Warum nur machen wir nicht ernst? Was steht uns im Wege? Mutmaßungen: Wir haben schiefe Bilder von Gott, vom Leben, von uns selbst. Wir müssen weniger machen, mehr loslassen. Wenige ich, mehr wir. Weniger wir, mehr Gott. Zeit auskaufen. Ernst machen. Und dabei spielerisch bleiben – denn das Leben ist eine Choreographie, eine Liturgie (=heiliges Spiel) Gottes. Was denkst du?
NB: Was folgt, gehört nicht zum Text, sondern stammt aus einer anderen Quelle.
(* ===== verification/BudgetMethods.v ===== *)
(** * The methods buffers call on a fair byte budget

    Each method is total on states that satisfy the invariant (no panic, no
    exhausted loop), keeps it, and moves the ledger by exactly what the caller
    asked for: admitted bytes become held bytes, a queued request becomes a live
    waiter, a granted one turns its credit into held bytes, a cancelled one
    leaves nothing behind. *)

From S2P Require Import Prelude GoHeap ByteBudget BudgetIndex BudgetInv BudgetOps BudgetSchedule.

(** ** A step that changes one group *)

(** [bb'] and [L'] differ from [bb] and [L] in group [g] only, whose counters
    [gr'] are again right; the totals moved by the same amounts. *)
Record group_step (L : ledger) (bb : ByteBudget) (L' : ledger) (bb' : ByteBudget)
    (g : gid) (gr gr' : budgetGroup) : Prop := {
  gs_cfg : bb_total bb' = bb_total bb /\ bb_fair bb' = bb_fair bb /\ bb_reserve bb' = bb_reserve bb /\
    bb_minGroup bb' = bb_minGroup bb /\ (bb_next bb <= bb_next bb')%nat;
  gs_strict : l_strict L' = l_strict L;
  gs_groupOf : bb_groupOf bb' = <[g := gr']> (bb_groupOf bb);
  gs_ledger g' : g' <> g -> l_held L' g' = l_held L g' /\ l_esc L' g' = l_esc L g' /\ l_regs L' g' = l_regs L g';
  gs_credit g' : g' <> g -> gcredit bb' L' g' = gcredit bb L g' /\ gcount L' g' = gcount L g';
  gs_tcredit : tcredit bb' L' = tcredit bb L - gcredit bb L g + gcredit bb' L' g;
  gs_used : bb_used bb' = bb_used bb - g_used gr + g_used gr';
  gs_escape : bb_escape bb' = bb_escape bb /\ g_escape gr' = g_escape gr;
  gs_active : bb_active bb' = adj (g_active gr) (g_active gr') (bb_active bb);
  gs_group : group_ok L' bb' g gr';
  gs_bound : theld bb L - l_held L g + l_held L' g + tasked L' < W64;
  gs_cap : l_strict L = true -> bb_total bb <> 0 -> bb_used bb' - bb_escape bb' <= bb_total bb;
  gs_key : g_key gr' = g_key gr;
  gs_refs : 0 < g_refs gr' -> 0 < g_refs gr;
  gs_groups : bb_groups bb' =
    if decide (0 < g_refs gr /\ g_refs gr' = 0) then delete (g_key gr) (bb_groups bb) else bb_groups bb;
  gs_waiters : waiters_ok L' bb';
}.

Lemma keys_step L bb L' bb' g gr gr' :
  acct L bb -> bb_groupOf bb !! g = Some gr -> (g = 0%nat -> g_refs gr = 0) ->
  group_step L bb L' bb' g gr gr' -> 0 <= g_refs gr' -> keys_ok bb'.
Proof.
  intros Hac Hg Hg0 [_ _ Hm _ _ _ _ _ _ _ _ _ Hkey Hrefs Hgs _] Hpos key g'.
  pose proof (ac_keys _ _ Hac) as Hk. rewrite Hm, Hgs. destruct (decide (0 < g_refs gr /\ g_refs gr' = 0)) as [[H1 H2]|Hn].
  - assert (Hkg : bb_groups bb !! g_key gr = Some g).
    { apply Hk. split; [intros ->; specialize (Hg0 eq_refl); lia|]. by exists gr. }
    rewrite lookup_delete_Some, (Hk key g'). split.
    + intros (Hne & H0 & gr0 & Hgr0 & Hkk & Hr). split; [done|]. exists gr0. split; [|done].
      destruct (decide (g = g')) as [<-|]; [|by rewrite lookup_insert_ne]. congruence.
    + intros (H0 & gr0 & Hgr0 & Hkk & Hr). destruct (decide (g = g')) as [<-|Hne].
      { rewrite lookup_insert_eq in Hgr0. simplify_eq. lia. }
      rewrite lookup_insert_ne in Hgr0 by done. split; [|split; [done|by exists gr0]].
      intros <-. assert (bb_groups bb !! g_key gr = Some g'); [|congruence]. apply Hk. split; [done|by exists gr0].
  - rewrite (Hk key g'). split; intros (H0 & gr0 & Hgr0 & Hkk & Hr); (split; [done|]);
      destruct (decide (g = g')) as [<-|Hne].
    + exists gr'. rewrite lookup_insert_eq. simplify_eq. split; [done|]. split; [done|]. lia.
    + exists gr0. by rewrite lookup_insert_ne.
    + rewrite lookup_insert_eq in Hgr0. simplify_eq. exists gr. split; [done|]. split; [done|]. auto.
    + rewrite lookup_insert_ne in Hgr0 by done. by exists gr0.
Qed.

Lemma group_step_acct L bb L' bb' g gr gr' :
  acct L bb -> bb_groupOf bb !! g = Some gr -> (g = 0%nat -> g_refs gr = 0) ->
  group_step L bb L' bb' g gr gr' -> acct L' bb'.
Proof.
  intros Hac Hg Hg0 Hst. pose proof Hac as [[] _ Hgs [S1 S2 S3 S4 S5 S6] Hk Hdom].
  pose proof Hst as [(C1 & C2 & C3 & C4 & C5) Hstr Hm Hled Hcr Htc Hu [He He'] Ha Hgo Hb Hcap Hkey Hrefs Hgrps Hw].
  assert (Hth : theld bb' L' = theld bb L - l_held L g + l_held L' g).
  { unfold theld. rewrite Hm, (msum_insert _ _ _ gr) by done.
    rewrite (msum_change (fun g _ => l_held L g) (fun g _ => l_held L' g) (bb_groupOf bb) g gr); [lia|done|].
    intros g' ? Hne _. symmetry. by apply Hled. }
  pose proof Hgo as [G1 G2 _ G3 G4 G5 G6 G7]. destruct (Hgs g gr Hg) as [O1 O2 _ O3 O4 O5 O6 O7].
  assert (Hpos : 0 <= g_refs gr').
  { rewrite G6, G4. assert (0 <= gcount L' g); [|lia]. apply msum_nonneg. intros w [g1 n] _. simpl. destruct (decide (g1 = g)); lia. }
  split.
  - split; rewrite ?C1, ?C2, ?C3, ?C4; try done. lia.
  - done.
  - intros g' gr0 Hg'. rewrite Hm in Hg'. destruct (decide (g = g')) as [<-|Hne].
    { rewrite lookup_insert_eq in Hg'. by simplify_eq. }
    rewrite lookup_insert_ne in Hg' by done. destruct (Hgs g' gr0 Hg').
    destruct (Hled g') as (L1 & L2 & L3); [done|]. destruct (Hcr g') as (E1 & E2); [done|].
    split; rewrite ?Hstr, ?L1, ?L2, ?L3, ?E1, ?E2; done.
  - split; rewrite ?Hth, ?C1, ?Hm, ?(msum_insert _ _ _ gr) by done; rewrite ?Hu, ?He, ?He', ?Ha, ?Hstr; try lia.
    + rewrite S2. f_equal. lia.
    + by eapply adj_sum; [exact S3|].
    + intros Hs Ht. rewrite <-Hu, <-He. auto.
  - by eapply keys_step.
  - intros g' Hne'. rewrite Hm. destruct (decide (g = g')) as [<-|]; [rewrite lookup_insert_eq; by eexists|].
    rewrite lookup_insert_ne by done. apply Hdom. destruct (Hled g') as (<- & _ & <-); done.
Qed.

(** ** Indexes after a step *)

(** A step that leaves every queue head and need as it was. *)
Lemma idx_frame x bb bb' gr gr' :
  idx bb -> bb_groupOf bb !! x = Some gr -> bb_groupOf bb' = <[x := gr']> (bb_groupOf bb) ->
  g_allElem gr' = g_allElem gr -> g_reserveElem gr' = g_reserveElem gr ->
  g_heapIndex gr' = g_heapIndex gr -> g_waiters gr' = g_waiters gr ->
  bb_waiting bb' = bb_waiting bb -> bb_reserveReady bb' = bb_reserveReady bb ->
  bb_blocked bb' = bb_blocked bb -> (forall g, g ∈ bb_blocked bb -> groupNeed bb' g = groupNeed bb g) ->
  (forall g, g <> x -> groupNeed bb' g = groupNeed bb g) -> idx bb'.
Proof.
  intros Hix Hx Hm Hall Hres Hi Hw H1 H2 H3 Hn Hn'.
  destruct (idx_but_frame x bb bb' gr gr') as [Hf Hl Hh _]; try done; [by apply idx_idx_but|].
  split; [done|..].
  - intros g. destruct (decide (g = x)) as [->|]; [|auto]. intros gr0 Hg0. rewrite Hm, lookup_insert_eq in Hg0.
    simplify_eq. rewrite H3, Hall, Hres, Hw. by apply (ix_linked _ Hix).
  - destruct (decide (x ∈ bb_blocked bb)) as [Hin|Hnin]; [|apply Hh; by rewrite H3].
    set (y := fresh (list_to_set (bb_blocked bb) : gset gid)).
    assert (Hy : y ∉ bb_blocked bb).
    { intros Hin'. apply (is_fresh (list_to_set (bb_blocked bb) : gset gid)). by apply elem_of_list_to_set. }
    destruct (heap_parts_same y bb bb') as [Hok _].
    + split; [done| |].
      * intros g. rewrite Hm. destruct (decide (g = x)) as [->|]; simplify_map_eq; [exact (f_equal Some Hi)|done].
      * intros g Hgy. destruct (decide (g = x)) as [->|]; auto.
    + intros _. by apply ix_heap.
    + intros i Hy'. destruct Hy. by eapply list_elem_of_lookup_2.
    + apply Hok. by rewrite H3.
Qed.

(** ** The sums over live waiters *)

Section live_sums.
Context (L L' : ledger) (bb bb' : ByteBudget) (w : wid) (g : gid) (n : Z).

Lemma sums_delete :
  l_live L !! w = Some (g, n) -> l_live L' = delete w (l_live L) ->
  (forall w', w' <> w -> crd bb' w' = crd bb w') ->
  tasked L' = tasked L - n /\ tcredit bb' L' = tcredit bb L - crd bb w /\
  (forall g', gcredit bb' L' g' = gcredit bb L g' - (if decide (g = g') then crd bb w else 0)) /\
  (forall g', gcount L' g' = gcount L g' - (if decide (g = g') then 1 else 0)).
Proof.
  intros Hl Hd Hc. unfold tasked, tcredit, gcredit, gcount. rewrite Hd.
  assert (Hext : forall f1 f2 : wid -> gid * Z -> Z, (forall w' p, w' <> w -> f1 w' p = f2 w' p) ->
    msum f1 (delete w (l_live L)) = msum f2 (l_live L) - f2 w (g, n)).
  { intros f1 f2 Hf. rewrite <-(msum_delete f2 _ w (g, n) Hl). apply msum_ext.
    intros w' p [? _]%lookup_delete_Some. auto. }
  split; [by apply Hext|]. split; [by apply (Hext _ (fun w _ => crd bb w)); auto|]. split; intros g'.
  - apply (Hext _ (fun w p => if decide (p.1 = g') then crd bb w else 0)). intros. by rewrite Hc.
  - by apply Hext.
Qed.
(* ===== verification/BudgetSpec.v ===== *)
(** * What a fair byte budget promises

    The budget as a machine: buffers issue calls, [run] executes one, and the
    ledger records what the callers hold.  Theorems about every call, every
    reachable state and every grant. *)

From S2P Require Import Prelude GoHeap ByteBudget BudgetIndex BudgetInv BudgetOps BudgetSchedule BudgetMethods BudgetReserve.

(** ** Calls *)

Inductive call :=
  | CRegister (key : string)
  | CUnregister (g : gid)
  | CReserve (g : gid) (n : Z) (force : bool)
  | CRetry (g : gid) (n : Z) (w : wid) (force : bool)
  | CCancel (w : wid)
  | CRelease (g : gid) (n e : Z).

Definition run (c : call) (bb : ByteBudget) : option (option reservation * ByteBudget) :=
  match c with
  | CRegister key => match register key bb with inr (_, bb) => Some (None, bb) | inl _ => None end
  | CUnregister g => bb ← unregister (Some g) bb; Some (None, bb)
  | CReserve g n force => '(r, bb) ← reserveFor n force (Some g) None bb; Some (Some r, bb)
  | CRetry g n w force => '(r, bb) ← reserveFor n force (Some g) (Some w) bb; Some (Some r, bb)
  | CCancel w => bb ← cancel (Some w) bb; Some (None, bb)
  | CRelease g n e => bb ← releaseFor n e (Some g) bb; Some (None, bb)
  end.

(** [g] was returned by [register]. *)
Definition handle (bb : ByteBudget) (g : gid) : Prop := g <> 0%nat /\ is_Some (bb_groupOf bb !! g).

(** What a caller may ask for, given what it holds. *)
Definition legal (L : ledger) (bb : ByteBudget) (c : call) : Prop :=
  match c with
  | CRegister key => key <> "" /\ (forall g, bb_groups bb !! key = Some g -> l_regs L g < 2 ^ 63 - 1)
  | CUnregister g => handle bb g /\ 1 <= l_regs L g
  | CReserve g n force => handle bb g /\ 1 <= l_regs L g /\ messageOverheadBytes <= n /\
      theld bb L + tasked L + n < W64
  | CRetry g n w force => handle bb g /\ 1 <= l_regs L g /\ l_live L !! w = Some (g, n)
  | CCancel w => exists g n, l_live L !! w = Some (g, n) /\ g <> 0%nat
  | CRelease g n e => handle bb g /\ releasable L g n e
  end.

(** What the callers hold afterwards. *)
Definition ledger_after (c : call) (r : option reservation) (L : ledger) (bb : ByteBudget) : ledger :=
  match c, r with
  | CRegister key, _ =>
      match bb_groups bb !! key with
      | Some g => set_regs g (l_regs L g + 1) L
      | None => newcomer_ledger L bb
      end
  | CUnregister g, _ => set_regs g (l_regs L g - 1) L
  | CReserve g n _, Some (Reservation true esc _ _) => charged_ledger g n esc L
  | CReserve g n _, Some (Reservation false _ _ (Some w)) => queued_ledger g n w L
  | CRetry g n w _, Some (Reservation true esc _ _) => charged_ledger g n esc (without w L)
  | CCancel w, _ => without w L
  | CRelease g n e, _ => set_account g (l_held L g - n) (l_esc L g - e) L
  | _, _ => L
  end.

(** Only a forced call may exceed the limit. *)
Definition escapes_only_forced (c : call) (r : option reservation) : Prop :=
  match c, r with
  | CReserve _ _ force, Some rv | CRetry _ _ _ force, Some rv => r_overshot rv = true -> force = true
  | _, _ => True
  end.

Lemma run_spec L bb c :
  budget_ok L bb -> legal L bb c ->
  exists r bb', run c bb = Some (r, bb') /\ budget_ok (ledger_after c r L bb) bb' /\ escapes_only_forced c r.
Proof.
  intros Hok Hleg. destruct c as [key|g|g n force|g n w force|w|g n e]; simpl in Hleg; unfold run.
  - destruct Hleg as [Hk Hlt]. destruct (bb_groups bb !! key) as [g|] eqn:Hkg.
    + destruct (register_known L bb key g) as (bb' & -> & ? & _); [done..|by apply Hlt|].
      exists None, bb'. simpl. by rewrite Hkg.
    + destruct (register_new L bb Hok key Hk Hkg) as (-> & ? & _). eexists None, _. simpl. by rewrite Hkg.
  - destruct Hleg as [[Hg0 Hg] Hr]. destruct (unregister_spec L bb g) as (bb' & -> & ?); [done..|].
    by exists None, bb'.
  - destruct Hleg as ([Hg0 Hg] & Hr & Hn & Hb).
    destruct (reserveFor_new L bb g n force) as (r & bb' & -> & Hpost); [done..|]. rewrite bind_ret.
    exists (Some r), bb'. split; [done|]. by destruct Hpost.
  - destruct Hleg as ([Hg0 Hg] & Hr & Hl).
    destruct (reserveFor_queued L bb g n w force) as (r & bb' & -> & Hpost & _); [done..|]. rewrite bind_ret.
    exists (Some r), bb'. split; [done|]. destruct Hpost as [(esc & -> & Hesc & Hok')|(-> & -> & ->)]; done.
  - destruct Hleg as (g & n & Hl & Hg0).
    destruct (cancel_live L bb g n w) as (bb' & -> & ? & _); [done..|]. by exists None, bb'.
  - destruct Hleg as ([_ Hg] & Hrel).
    destruct (releaseFor_spec L bb g n e) as (bb' & -> & ? & _); [done..|]. by exists None, bb'.
Qed.

(** ** Reachable states *)

Inductive reachable (total : Z) (o : FairByteBudgetOptions) : ledger -> ByteBudget -> Prop :=
  | reach_new bb : NewFairByteBudget total o = Some bb -> reachable total o (empty_ledger true) bb
  | reach_call L bb c r bb' :
      reachable total o L bb -> legal L bb c -> run c bb = Some (r, bb') ->
      reachable total o (ledger_after c r L bb) bb'.

Lemma reachable_ok total o L bb :
  is_u64 total -> is_u64 (ReserveBytes o) -> is_u64 (MinGroupBytes o) ->
  reachable total o L bb -> budget_ok L bb.
Proof.
  intros Ht Hr Hm. induction 1 as [bb Hnew|L bb c r bb' _ IH Hleg Hrun].
  - by apply (NewFair_ok _ total o).
  - destruct (run_spec L bb c IH Hleg) as (r0 & b0 & Hrun0 & Hok & _). congruence.
Qed.

(** The callers of the machine return the escape bytes with the bytes. *)
Lemma reachable_strict total o L bb : reachable total o L bb -> l_strict L = true.
Proof.
  induction 1 as [|L bb c r bb' _ IH]; [done|].
  destruct c; simpl; repeat case_match; try done.
Qed.

(** ** Properties of every reachable state *)


(** C22. Every legal call on a reachable budget returns: no nil dereference, no
    double close of a wake channel, no list or heap index out of range, no loop
    that does not end; it moves what the callers hold by exactly the request;
    and only a forced call is reported as over the limit. *)
Theorem fair_budget_call total o L bb c :
  is_u64 total -> is_u64 (ReserveBytes o) -> is_u64 (MinGroupBytes o) -> reachable total o L bb ->
  legal L bb c ->
  exists r bb', run c bb = Some (r, bb') /\ reachable total o (ledger_after c r L bb) bb' /\
    escapes_only_forced c r.
Proof.
  intros Ht Hr Hm Hre Hleg.
  destruct (run_spec L bb c) as (r & bb' & Hrun & _ & ?); [by apply (reachable_ok total o)|done|].
  exists r, bb'. split; [done|]. split; [by econstructor|done].
Qed.

(** ** The scheduler *)

(** C23. [scheduleLocked] ends within its bound, and when it stops nothing more
    can be granted: bytes outside the reserve are left only when no request
    waits, and a waiting group that is within its share waits only because the
    whole pool is in use.  As long as the escape bytes on record belong to bytes
    still held, the bytes in use are [used - escape] without wrap-around and
    never exceed the total, so that the pool then is used exactly. *)
Theorem schedule_work_conserving L bb :
  budget_ok L bb ->
  exists bb', scheduleLocked bb = Some bb' /\ budget_ok L bb' /\
    (inuse bb' < bb_total bb' - bb_reserve bb' -> bb_waiting bb' = []) /\
    (bb_total bb' = 0 -> bb_waiting bb' = []) /\
    (forall g gr, bb_groupOf bb' !! g = Some gr -> g_waiters gr <> [] -> eligible g bb' = Some true ->
      bb_total bb' <= inuse bb' /\ (l_strict L = true -> bb_used bb' - bb_escape bb' = bb_total bb')) /\
    (l_strict L = true -> inuse bb' = bb_used bb' - bb_escape bb').
Proof.
  intros Hok. destruct (schedule_spec L bb Hok) as (bb' & Hs & Hok' & Hset & _). exists bb'.
  pose proof (bo_acct _ _ Hok') as Hac. pose proof (ac_cfg _ _ Hac) as [_ _ [? _] _ _].
  split; [done|]. split; [done|]. split; [|split; [|split]].
  - intros Hlt. destruct Hset as [?|[[? ?]|(? & ? & _)]]; [done|lia|lia].
  - intros Ht. destruct Hset as [?|[[? ?]|(? & ? & _)]]; done.
  - intros g gr Hg Hw He. destruct Hset as [Hem|[[Ht Hle]|(_ & _ & Hall)]].
    + destruct (ix_linked _ (bo_idx _ _ Hok') g gr Hg) as [L1 _].
      destruct (fl_group _ (ix_flags _ (bo_idx _ _ Hok')) g gr Hg) as [F1 _].
      apply L1, F1 in Hw. rewrite Hem in Hw. by apply elem_of_nil in Hw.
    + split; [done|]. intros Hst. pose proof (su_cap _ _ (ac_sums _ _ Hac) Hst Ht).
      rewrite (inuse_strict _ _ Hac Hst) in Hle. lia.
    + rewrite (Hall g gr Hg Hw) in He. done.
  - apply (inuse_strict _ _ Hac).
Qed.

(** C24. Requests of a group are granted in arrival order: after scheduling the
    queue is a suffix of the old one, and each request that left it has its full
    credit, is marked granted and its wake channel is closed. *)
Theorem schedule_fifo L bb g gr :
  budget_ok L bb -> bb_groupOf bb !! g = Some gr ->
  exists bb' gr' k, scheduleLocked bb = Some bb' /\ bb_groupOf bb' !! g = Some gr' /\
    g_waiters gr' = drop k (g_waiters gr) /\
    forall w, w ∈ take k (g_waiters gr) -> exists wr c, bb_waiterOf bb' !! w = Some wr /\
      w_granted wr = true /\ w_credit wr = w_n wr /\ w_wake wr = Some c /\ bb_chans bb' !! c = Some true.
Proof.
  intros Hok Hg. destruct (schedule_spec L bb Hok) as (bb' & Hs & Hok' & _ & Hle).
  destruct (sl_fifo _ _ Hle g gr Hg) as (gr' & k & Hg' & Hq). exists bb', gr', k.
  split; [done|]. split; [done|]. split; [done|]. intros w Hw.
  pose proof (ac_waiters _ _ (bo_acct _ _ Hok)) as Hwo. pose proof (ac_waiters _ _ (bo_acct _ _ Hok')) as Hwo'.
  assert (Hin : w ∈ g_waiters gr) by (rewrite <-(take_drop k); apply elem_of_app; by left).
  apply (wo_queue _ _ Hwo g gr w Hg) in Hin as (n & wr0 & Hl & _ & _).
  destruct (wo_live _ _ Hwo' w g n Hl) as (wr & c & [_ Hwr Hn _ _ _ _ Hgt Hwk Hch]). exists wr, c.
  assert (Hgr : w_granted wr = true).
  { destruct (w_granted wr) eqn:E; [done|]. exfalso.
    assert (Hq' : w ∈ g_waiters gr') by (apply (wo_queue _ _ Hwo' g gr' w Hg'); eauto).
    rewrite Hq in Hq'. pose proof (wo_nodup _ _ Hwo g gr Hg) as Hnd. rewrite <-(take_drop k) in Hnd.
    apply NoDup_app in Hnd as (_ & Hd & _). by eapply Hd. }
  split; [done|]. split; [done|]. rewrite Hgr in *. symmetry in Hgt. apply bool_decide_eq_true in Hgt.
  split; [congruence|]. done.
Qed.

(** [nextReserveLocked] returns a waiting group that is within its share
    whenever there is one, and nil only when there is none; both of its loops
    end. *)
Theorem nextReserve_sound_complete L bb :
  budget_ok L bb ->
  exists og bb', nextReserveLocked bb = Some (og, bb') /\ budget_ok L bb' /\
    match og with
    | Some g => eligible g bb' = Some true /\ exists gr, bb_groupOf bb' !! g = Some gr /\ g_waiters gr <> []
    | None => forall g gr, bb_groupOf bb' !! g = Some gr -> g_waiters gr <> [] -> eligible g bb' = Some false
    end.
Proof.
  intros [Hac Hix].
  destruct (nextReserve_spec bb) as (og & bb' & Hn & Hix' & Hc & Hog);
    [done|by eapply acct_queues_ok|apply (ac_cfg _ _ Hac)|].
  exists og, bb'. split; [done|]. split; [split; [by eapply acct_core|done]|done].
Qed.
(* ===== verification/Event.v ===== *)
(** * Events (event.go)

    An [Event] is a flag with waiters.  [WaitFor] registers a channel of
    capacity one and selects on it and on a timer; [Set] sends on and closes
    every registered channel while it holds the lock.  [Wait] sleeps on the
    condition variable and tests the flag again when [Set] broadcasts.  Each
    method body under the lock is one atomic state transformer; [None] is a
    panic, or a send that would block with the lock held.  The interleaving of
    callers is a step relation. *)

From S2P Require Import Prelude.

(** ** State *)

(** A [chan struct{}] of capacity one. *)
Record gochan := GoChan { ch_full : bool; ch_closed : bool }.

Abbreviation cid := nat.

Record Event := MkEvent {
  ev_v : bool;
  ev_waiters : list cid;
  (** the channels [WaitFor] made *)
  ev_chans : gmap cid gochan;
  ev_next : nat;
  (** the callers of [Wait] asleep on [c] *)
  ev_cond : gset nat;
}.

#[export] Instance Event_eta : Eta Event := fun e => MkEvent (ev_v e) (ev_waiters e) (ev_chans e) (ev_next e) (ev_cond e).
#[export] Instance set_ev_v : Setter ev_v := ltac:(make_setter).
#[export] Instance set_ev_waiters : Setter ev_waiters := ltac:(make_setter).
#[export] Instance set_ev_chans : Setter ev_chans := ltac:(make_setter).
#[export] Instance set_ev_next : Setter ev_next := ltac:(make_setter).
#[export] Instance set_ev_cond : Setter ev_cond := ltac:(make_setter).

(** ** Operations *)

Definition NewEvent : Event := MkEvent false [] ∅ 0 ∅.

(** [w <- struct{}{}; close(w)]: [None] when the send would block or panic. *)
Definition notify (w : cid) (chans : gmap cid gochan) : option (gmap cid gochan) :=
  c ← chans !! w;
  if ch_closed c then None
  else if ch_full c then None
  else Some (<[w := GoChan true true]> chans).

Fixpoint notifyAll (ws : list cid) (chans : gmap cid gochan) : option (gmap cid gochan) :=
  match ws with
  | [] => Some chans
  | w :: ws => chans ← notify w chans; notifyAll ws chans
  end.

(** [e.c.Broadcast()] *)
Definition Broadcast (e : Event) : Event := e <| ev_cond := ∅ |>.

Definition Set_ (e : Event) : option Event :=
  let e := e <| ev_v := true |> in
  let e := Broadcast e in
  if decide (length (ev_waiters e) <> 0%nat) then
    chans ← notifyAll (ev_waiters e) (ev_chans e);
    Some (e <| ev_chans := chans |> <| ev_waiters := [] |>)
  else Some e.

Definition Clear (e : Event) : Event := if ev_v e then e <| ev_v := false |> else e.

Definition IsSet (e : Event) : bool := ev_v e.

(** A turn of the loop of [Wait], by caller [t]: it returns when the flag is set,
    and otherwise unlocks and goes to sleep in one step. *)
Definition Wait (t : nat) (e : Event) : unit + Event :=
  if ev_v e then inl tt else inr (e <| ev_cond ::= ({[t]} ∪.) |>).

(** The part of [WaitFor] before the select: [inl] when the flag is set,
    otherwise the registered channel. *)
Definition WaitFor_register (e : Event) : unit + (cid * Event) :=
  if ev_v e then inl tt
  else
    let w := ev_next e in
    inr (w, e <| ev_waiters := ev_waiters e ++ [w] |> <| ev_chans ::= <[w := GoChan false false]> |>
              <| ev_next ::= S |>).

(** The receive [<-w] of the select: a closed channel or a buffered value. *)
Definition WaitFor_receive (w : cid) (e : Event) : option Event :=
  c ← ev_chans e !! w;
  if ch_full c then Some (e <| ev_chans ::= <[w := GoChan false (ch_closed c)]> |>)
  else if ch_closed c then Some e else None.

(** [removeWaiter]: swap with the last and cut; [None] is an index out of range. *)
Definition removeWaiter (s : list cid) (i : nat) : option (list cid) :=
  si ← s !! i;
  sl ← last s;
  let s := <[i := sl]> (<[(length s - 1)%nat := si]> s) in
  Some (take (length s - 1) s).

(** The deferred removal: the first position holding [w], if any. *)
Definition WaitFor_deregister (w : cid) (e : Event) : option Event :=
  match list_find (fun t => t = w) (ev_waiters e) with
  | Some (i, _) => ws ← removeWaiter (ev_waiters e) i; Some (e <| ev_waiters := ws |>)
  | None => Some e
  end.

(** ** Callers *)

(** Where a caller of [WaitFor] or of [Wait] is. *)
Inductive caller :=
  | Selecting (w : cid)
  | Leaving (w : cid) (res : bool)
  (** in [e.c.Wait()], asleep or about to lock and test again *)
  | InCond
  | Returned (res : bool).

Record esystem := MkESystem { es_event : Event; es_callers : gmap nat caller }.
(** A write to a node is a write to the entry with its address. *)
Lemma node_set_fmap id f l :
  NoDup (te_id <$> l) -> node_set id f l = (fun e => if decide (te_id e = id) then f e else e) <$> l.
Proof.
  induction l as [|e l IH]; intros Hnd; [done|]. rewrite fmap_cons in *. apply NoDup_cons in Hnd as [Hn Hnd]. simpl.
  destruct (decide (te_id e = id)) as [<-|Hne]; [|by rewrite IH]. f_equal. rewrite <-(list_fmap_id l) at 1.
  apply list_fmap_ext. intros i e' He'. simpl. rewrite decide_False; [done|]. intros Heq. apply Hn, list_elem_of_fmap.
  exists e'. split; [done|]. by eapply list_elem_of_lookup_2.
Qed.

Lemma head_filter_fmap (g : trackedAdmission -> trackedAdmission) (P : trackedAdmission -> Prop)
    `{!forall e, Decision (P e)} l :
  (forall e, te_id (g e) = te_id e) -> (forall e, P (g e) <-> P e) ->
  te_id <$> head (filter P (g <$> l)) = te_id <$> head (filter P l).
Proof.
  intros Hid HP. induction l as [|e l IH]; [done|]. rewrite fmap_cons. destruct (decide (P e)) as [He|He].
  - rewrite !filter_cons_True by (done || by apply HP). simpl. by rewrite Hid.
  - rewrite !filter_cons_False by (done || by rewrite HP). done.
Qed.

Section deliver.
Context {B : Type} `{SharedBudgetLaws B}.
Implicit Types (b : AckBuffer B) (ms : list maddr).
Sünden nach der „Bekehrung“

25 Januar, 2008 wegbegleiter 28 Kommentare

Habe in der Vorbereitung auf unsere Taufe am Sonntag (7 Täuflinge = 4 Jugendliche, 3 Erwachsene – einfach großartig! – Ich werde total verkrumpelte Hände bekommen vom langen im Wasser stehen.;-)) einen schönen Satz vom wie immer pointierten Martin Luther gefunden:
„Mit der Erbsünde nach der Taufe verhält es sich ebenso wie mit einer Wunde, die zu heilen beginnt. Es ist zwar in Wirklichkeit eine Wunde, aber eine, die heilt und fortlaufend den Vorgang der Heilung durchmacht, jedoch immer noch eitert und schmerzt.“

Abgesehen vom von mir nicht (so) geteilten Konzept der Erbsünde ist das eine plastische Beschreibung des manchmal anstrengend erscheinenden Kampfes gegen die Sünde nach der Hinwendung zu Jesus (und Taufe – sieht die Bibel ja meist recht eng zusammen). Es sind keine Schuldschmerzen mehr, keine neuen Wunden, sondern Heilungsschmerzen. Und der Herr und Meister desinfiziert, reinigt, entfernt Eiter und Schorf. Nicht angenehm, aber ein positiver Prozess. „Haltet euch der Sünde für gestorben“ – sagt Paulus im Römerbrief – eine echte Provokation, aber Wahrheit des Evangeliums. Toll!